Безгласная, я твердым шагом двинулась дальше.

Я позабыла тебя.

Омытую, надушенную благовониями, меня снова украсили теми же ароматными вещицами. Тут ко мне подошел ты.

– Ифигения, милая, если б я хоть как-нибудь мог этому помешать… но я не могу, пойми, не могу, – сказал ты, нежно коснувшись моей щеки.

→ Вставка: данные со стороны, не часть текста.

(** * A shallow embedding of [src/screenshot_automation.py]

    The class [APClassroomOCR] drives a browser through a sequence of
    questions: [extract_question_and_answers] runs an in-page script that
    collects the question stem and answer options from the DOM, validates
    and de-duplicates the result and formats it; [run_automation] loops over
    the items, recording either the formatted text or a placeholder, and
    clicks "next"; [save_results] writes the records to a text file.

    Strings are sequences of Unicode code points ([text := list Z]); the
    JavaScript [length] of a string counts UTF-16 code units, Python's [len]
    counts code points. The browser is an external collaborator: a page is
    the data the driver reports for one item (the results of the three
    [querySelectorAll] calls of the script, whether [readyState] becomes
    complete, whether the script raises, whether the "next" button can be
    clicked). Python's [hash] on [str] is an abstract function [py_hash]
    (it is seeded per process). *)

From Stdlib Require Import ZArith List String Ascii Bool Lia QArith.
Import ListNotations.

Local Open Scope nat_scope.
Local Open Scope bool_scope.

(* ------------------------------------------------------------------ *)
(** ** Text *)

Definition text := list Z.

(** ASCII literals as code point sequences. *)
Fixpoint t (s : string) : text :=
  match s with
  | EmptyString => []
  | String c s' => Z.of_nat (nat_of_ascii c) :: t s'
  end.

Definition nl : Z := 10%Z.

Fixpoint text_eqb (a b : text) : bool :=
  match a, b with
  | [], [] => true
  | x :: a', y :: b' => Z.eqb x y && text_eqb a' b'
  | _, _ => false
  end.

Lemma text_eqb_eq (a b : text) : text_eqb a b = true <-> a = b.
Proof.
  revert b; induction a as [|x a IH]; intros [|y b]; simpl;
    try (split; congruence).
  rewrite andb_true_iff, Z.eqb_eq, IH. split; [intros [-> ->]; reflexivity|].
  intros H; injection H; auto.
Qed.

(** [String.prototype.length]: UTF-16 code units. *)
Definition js_units (c : Z) : nat := if (65535 <? c)%Z then 2 else 1.
Definition js_length (s : text) : nat :=
  fold_right (fun c n => js_units c + n) 0 s.

(** JavaScript [\s] (WhiteSpace and LineTerminator), also what [trim]
    removes. *)
Definition is_js_space (c : Z) : bool :=
  (c =? 9)%Z || (c =? 10)%Z || (c =? 11)%Z || (c =? 12)%Z || (c =? 13)%Z
  || (c =? 32)%Z || (c =? 160)%Z || (c =? 5760)%Z
  || ((8192 <=? c)%Z && (c <=? 8202)%Z)
  || (c =? 8232)%Z || (c =? 8233)%Z || (c =? 8239)%Z || (c =? 8287)%Z
  || (c =? 12288)%Z || (c =? 65279)%Z.

Fixpoint drop_space (s : text) : text :=
  match s with
  | c :: r => if is_js_space c then drop_space r else s
  | [] => []
  end.

(** [String.prototype.trim] *)
Definition js_trim (s : text) : text := rev (drop_space (rev (drop_space s))).

(** [[A-E]] and the circled letters [[ⒶⒷⒸⒹⒺ]] (U+24B6..U+24BA). *)
Definition is_AE (c : Z) : bool := (65 <=? c)%Z && (c <=? 69)%Z.
Definition is_circled_AE (c : Z) : bool := (9398 <=? c)%Z && (c <=? 9402)%Z.

(** JavaScript [\w] (no [u] flag): [[A-Za-z0-9_]]. *)
Definition is_word_char (c : Z) : bool :=
  ((48 <=? c)%Z && (c <=? 57)%Z) || ((65 <=? c)%Z && (c <=? 90)%Z)
  || ((97 <=? c)%Z && (c <=? 122)%Z) || (c =? 95)%Z.

(** Case folding of an [/i] regular expression without the [u] flag only
    relates ASCII letters to ASCII letters. *)
Definition to_lower (c : Z) : Z :=
  if (65 <=? c)%Z && (c <=? 90)%Z then (c + 32)%Z else c.

(** [w] (lower case) is a case-insensitive prefix of [s]. *)
Fixpoint prefix_ci (w s : text) : bool :=
  match w, s with
  | [], _ => true
  | x :: w', y :: s' => Z.eqb x (to_lower y) && prefix_ci w' s'
  | _ :: _, [] => false
  end.

(* ------------------------------------------------------------------ *)
(** ** The page, as reported by the driver *)

(** A DOM element: its [innerText], [textContent], the width and height of
    [getBoundingClientRect()] and its [children]. *)
Inductive Elem : Type := mkElem {
  el_innerText : text;
  el_textContent : text;
  el_width : Q;
  el_height : Q;
  el_children : list Elem
}.

(** [elem.innerText || elem.textContent || ''] *)
Definition elem_text (e : Elem) : text :=
  match el_innerText e with
  | [] => el_textContent e
  | s => s
  end.

Definition qgt (x c : Q) : bool := negb (Qle_bool x c).

Record Page := mkPage {
  (** [document.readyState == "complete"] within the 10 s of
      [wait_for_load] *)
  pg_ready : bool;
  (** [driver.execute_script] returns (it raises otherwise) *)
  pg_script_ok : bool;
  (** [querySelectorAll('button, div[role="button"], label, div')] *)
  pg_answer_query : list Elem;
  (** [querySelectorAll('div, button')] *)
  pg_container_query : list Elem;
  (** [querySelectorAll('p, div, span, h1, h2, h3')] *)
  pg_text_query : list Elem;
  (** the "next" button becomes clickable within 5 s and [click()]
      returns *)
  pg_next_ok : bool
}.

Я покосилась на твои пальцы, уже не в силах с уверенностью вспомнить, что это.

– Да, Ифигения, я не имею на то никакого права, но все же пришел просить тебя о прощении. Сможешь ли ты простить мне содеянное?

Взор мой был пуст, брови нахмурены, тело омыто, подготовлено… «Кто ты такой?» – спрашивала моя плоть.

Меня повели в святилище Артемиды. Двор был усеян пышными кустами все тех же ароматных вещиц. Их листва трепетала, дрожала в потоках моего ветра. Доспехи дюжины воинов, пришедших полюбоваться началом желанной войны, ярко сверкали на солнце. Стоявший поодаль Иамас смотрел на меня глазами, полными слез.

Казалось, Калхант, двинувшийся ко мне, с трудом одолевает преграду встречного ветра. Одежды на нем вздулись парусом. Я тут же узнала и алые ленты его оголовья, и полуночную синь его глаз, и натянутую, безрадостную улыбку.

– Придет время, и ты тоже станешь красавицей, – сказала она.

«Но не такой же прекрасной, как ты».

– Да, со мной в красоте не сравнится никто.

Его дыхание отдавало протухшей рыбой… а может быть, рыбой несло от кого-то другого, из каких-то иных времен. В руке он держал изукрашенную самоцветами ветвь, но я-то знала: убьешь меня ты. Калхант, и Елена, и эта ветвь – всего лишь орудия.

Жрец поднял драгоценную ветвь вверх, к солнцу. Я даже не шелохнулась. Он провел ветвью поперек моего горла, и…

Тело мое позабыло само себя. Меня не стало.

Артемида поднесла меня к губам, будто сорванный одуванчик, и одним вздохом выдула из девичьей фигурки бушующий в сердце ветер.

Я умерла.

Что ж, испытай на себе мою силу! Вот я несусь через лагерь, опрокидывая шатры, будто ребенок – игрушки, подвернувшиеся под ноги. Внизу, подо мною, рокочут, уносятся вдаль огромные волны; любая утопит вас всех.

– Слишком силен! – кричит Менелай.

Ахиллес хлопает его по спине.

– Да, силен, сукин сын, но ничего – быстрей донесет нас до Трои!

Вот мать лежит среди обломков шатра и даже не думает подниматься. Рядом – Иамас, робко тянет ее за край одеяния, но мать только плачет, плачет навзрыд. Я чувствую вкус этих слез. Они становятся солью в токах моего ветра.